== Task instructions ==
Filter the entries down to the lines containing "JavaScript", and copy those lines.

== Listed records ==
(** * A shallow embedding of the automation core of [flashes]

    Sources: [src/src/services/AutomationService.js] (the cycle, news
    selection, post creation and the publish retry loop),
    [src/unnamed/part_006] ([SocialMediaService]: rate limiting and the
    platform calls) and [src/unnamed/part_000] ([Database]: the SQLite
    tables [posts] and [processed_news]).

    The JavaScript is asynchronous.  Every [await] is a suspension point,
    but all state touched here is owned by one [AutomationService]
    instance on one event loop, so a single cycle is modelled as a
    sequential computation in a state and exception monad [M] over a
    [World] (statistics, database rows, rate-limit clocks, the clock and
    a log of collaborator calls).  The collaborators that are not part of
    this core (news API, LLM, image rendering, the HTTP calls of the
    platform clients, database I/O failures) are the fields of an
    environment [Env].  Thrown JavaScript values are [Error] objects; they
    are modelled by their [message]. *)

From Stdlib Require Import String ZArith List Bool Lia.
Import ListNotations.
Open Scope Z_scope.

(* ------------------------------------------------------------------ *)
(** ** Results and data *)

Inductive Result (A : Type) : Type :=
| Ok (a : A)
| Throw (msg : string).
Arguments Ok {A} a.
Arguments Throw {A} msg.

Record NewsItem := mkNewsItem { url : string; title : string }.

Record Content := mkContent {
  shortCaption : string;
  longDescription : string;
  hashtags : list string
}.

Inductive Platform := Facebook | Instagram.

Definition platform_name (p : Platform) : string :=
  match p with Facebook => "facebook" | Instagram => "instagram" end.

(** The objects returned by [postToFacebook], [postToInstagram] and
    [mockPost], and built by the catch branch of [publishWithRetry]. *)
Record Outcome := mkOutcome {
  o_platform : Platform;
  o_success : bool;
  o_error : option string
}.

Definition succeeded (p : Platform) : Outcome := mkOutcome p true None.
Definition failed (p : Platform) (m : string) : Outcome := mkOutcome p false (Some m).

(** [posts.status]: the column default ['pending'] and the three values
    written by [updatePostStatus] in [createAndPublishPost]. *)
Inductive PostStatus := Pending | Published | PartialFailure | Failed.

Record PostRow := mkPostRow {
  pr_id : nat;
  pr_title : string;
  pr_content : string;
  pr_newsUrl : string;
  pr_platform : string;
  pr_postedAt : Z;
  pr_status : PostStatus;
  pr_error : option string;
  pr_contentHash : string
}.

== Your solution ==
    The JavaScript is asynchronous.  Every [await] is a suspension point,
    environment [Env].  Thrown JavaScript values are [Error] objects; they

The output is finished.